Graphically the low budget nature of the game is really obvious. The characters have that action figure look about them with static facial graphics and heads that simply move from side to side during a conversation as there is no lip movement at all. The various levels all look pleasant but quite basic and the textures are probably as plain as you'll find on the Xbox. It all looks pleasant enough though but there are some animation problems. You only have to see Drake attempt a jump to know that you're not going to see anything impressive in the way of animations. There are also some collision detection problems and Drake will occasionally find his way blocked by an invisible obstacle but this never causes any problems.

There isn't an option to enable subtitles but then there doesn't need to be as the game is subtitled by default. Almost everything in the game is subtitled with only the odd, unimportant comment from bystanders occasionally omitted. The cutscenes are shown in a letterbox format with the text being displayed in the lower border, which helps to make the text stand out. All objectives are shown in text and can be recalled at any time by pressing the start button. Tutorial messages are shown in text too so you'll no problem in learning the control system. The game manual is very short but describes what the various items are and covers the game play basics as well as describing the background story.

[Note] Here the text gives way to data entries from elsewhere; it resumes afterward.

(** * SkillLead.AI: local persistence, analysis versioning, stream decoder

    A shallow embedding of the core of the repository:
    - [lib/openai.ts]: [handleStreamResponse], [getApiKey], [setApiKey],
      [clearApiKey];
    - [lib/db.ts]: the Dexie tables, [exportAllData], [importData];
    - [lib/stores.ts]: the settings store used by the credential code;
    - [pages/AnalysisPage.tsx]: the part of [startAnalysis] that writes the
      analysis record.

    JavaScript strings are modelled as Rocq strings, one character per code
    unit (code units below 256).  [new Date()] is a timestamp argument. *)

From Stdlib Require Import ZArith Lia Ascii String List Sorted.
From stdpp Require Import base option list strings pretty gmap fin_maps.

Set Warnings "-register-all".
Local Open Scope string_scope.

(** ** JavaScript string primitives used by the sources *)

Module Js.

Definition LF : ascii := ascii_of_nat 10.
Definition DQUOTE : ascii := ascii_of_nat 34.
Definition BACKSLASH : ascii := ascii_of_nat 92.

(** White space and line terminators removed by [String.prototype.trim]
    (the ones below code unit 256). *)
Definition is_space (c : ascii) : bool :=
  match nat_of_ascii c with
  | 9 | 10 | 11 | 12 | 13 | 32 | 160 => true
  | _ => false
  end.

Fixpoint all_space (s : string) : bool :=
  match s with
  | EmptyString => true
  | String c s' => is_space c && all_space s'
  end.

(** [line.trim() !== ''] *)
Definition trim_nonempty (s : string) : bool := negb (all_space s).

(** [s.split(sep)] for a one-character separator. *)
Fixpoint split (sep : ascii) (s : string) : list string :=
  match s with
  | EmptyString => [EmptyString]
  | String c s' =>
      if Ascii.eqb c sep then EmptyString :: split sep s'
      else match split sep s' with
           | [] => [String c EmptyString]
           | l :: ls => String c l :: ls
           end
  end.

(** [s.startsWith(p)] *)
Definition startsWith (p s : string) : bool := String.prefix p s.

(** [s.slice(n)] for [0 <= n] *)
Fixpoint slice (n : nat) (s : string) : string :=
  match n, s with
  | 0, _ => s
  | S n', String _ s' => slice n' s'
  | S _, EmptyString => EmptyString
  end.

(** A JavaScript string is truthy when it is not empty. *)
Definition truthy_string (s : string) : bool :=
  match s with EmptyString => false | String _ _ => true end.

(** Text with every line followed by a line feed, as a provider writes
    its frames. *)
Fixpoint unlines (ls : list string) : string :=
  match ls with
  | [] => EmptyString
  | l :: ls' => l +:+ String LF (unlines ls')
  end.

It's rather difficult to decide on what rating to give Dinotopia: The Sunstone Odyssey. The game itself is nothing memorable and it certainly makes no attempt to offer a great deal of variation with the range of objectives that it throws your way. Graphically the game looks basic but it's not unpleasant and the fact that it's only £19.99 does temper the lack of quality with the games visuals. There is also the advantage of the game being subtitled. However you can't get away from it all being rather flat and whilst there isn't anything particularly poor here, there is nothing to get excited about.

Overall Game Rating: 5.3/10
If you're a fan of Dinotopia then it's possible that the game might appeal and that you'll be able to forgive the very basic nature of the game. However, even taking into account the games price tag, other gamers might not be so forgiving and they'll see the game for the lacklustre effort that it is.

Deaf Gamers comment:
No problems at all for deaf gamers because the game is subtitled.